In the entries that follow, how many lines include "before"? Give the number and nothing else.

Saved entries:
+ + + +

(** * Active Domain Randomization: the SVPG adapter and the reward generator

    A shallow embedding of [Pyrado/pyrado/algorithms/meta/adr.py]:
    the parameter-search environment adapter [SVPGAdapter], the
    discriminator wrapper [RewardGenerator] and [preprocess_rollout].

    Conventions of the embedding.
    - A numpy/torch floating point number is a [float]: a rational, one of
      the two infinities, or NaN. Arithmetic on rationals is exact (rounding
      and overflow are not modelled); the special values follow IEEE 754 as
      numpy implements it.
    - A one-dimensional array is a [list float], the particle matrix a list
      of rows; indexing follows numpy (negative indices count from the end, an
      index out of range raises [IndexError]).
    - Python objects are mutated in place; a method is a function from the
      state before the call to an outcome (value or raised exception) and the
      state after it, so that a mutation made before a [raise] stays
      visible. *)

From Stdlib Require Import QArith Lqa ZArith Lia.
From stdpp Require Import base option list gmap strings.

Local Open Scope Z_scope.

(** ** Exceptions and the state-and-exception monad *)

Inductive PyExc : Type :=
| NotImplementedError (msg : string)
| IndexError
| ValueError
| KeyError (key : string)
| AttributeError (attr : string)
| AssertionError
| RuntimeError
| TypeErr.

Inductive Result (A : Type) : Type :=
| Ok (a : A)
| Raise (e : PyExc).
Arguments Ok {A} a.
Arguments Raise {A} e.

Definition M (S A : Type) : Type := S -> Result A * S.

Definition ret {S A} (a : A) : M S A := fun s => (Ok a, s).
Definition raise {S A} (e : PyExc) : M S A := fun s => (Raise e, s).
Definition bind {S A B} (m : M S A) (k : A -> M S B) : M S B :=
  fun s => match m s with
           | (Ok a, s') => k a s'
           | (Raise e, s') => (Raise e, s')
           end.
Definition get {S} : M S S := fun s => (Ok s, s).
Definition modify {S} (f : S -> S) : M S unit := fun s => (Ok tt, f s).
Definition lift {S A} (r : Result A) : M S A := fun s => (r, s).

Declare Scope py_scope.
Delimit Scope py_scope with py.
Notation "'let*' x ':=' m 'in' k" := (bind m (fun x => k))
  (at level 10, x pattern, m at level 100, k at level 200) : py_scope.
Notation "m ';;' k" := (bind m (fun _ => k))
  (at level 100, k at level 200, right associativity) : py_scope.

+ + + +

§ Written answer
2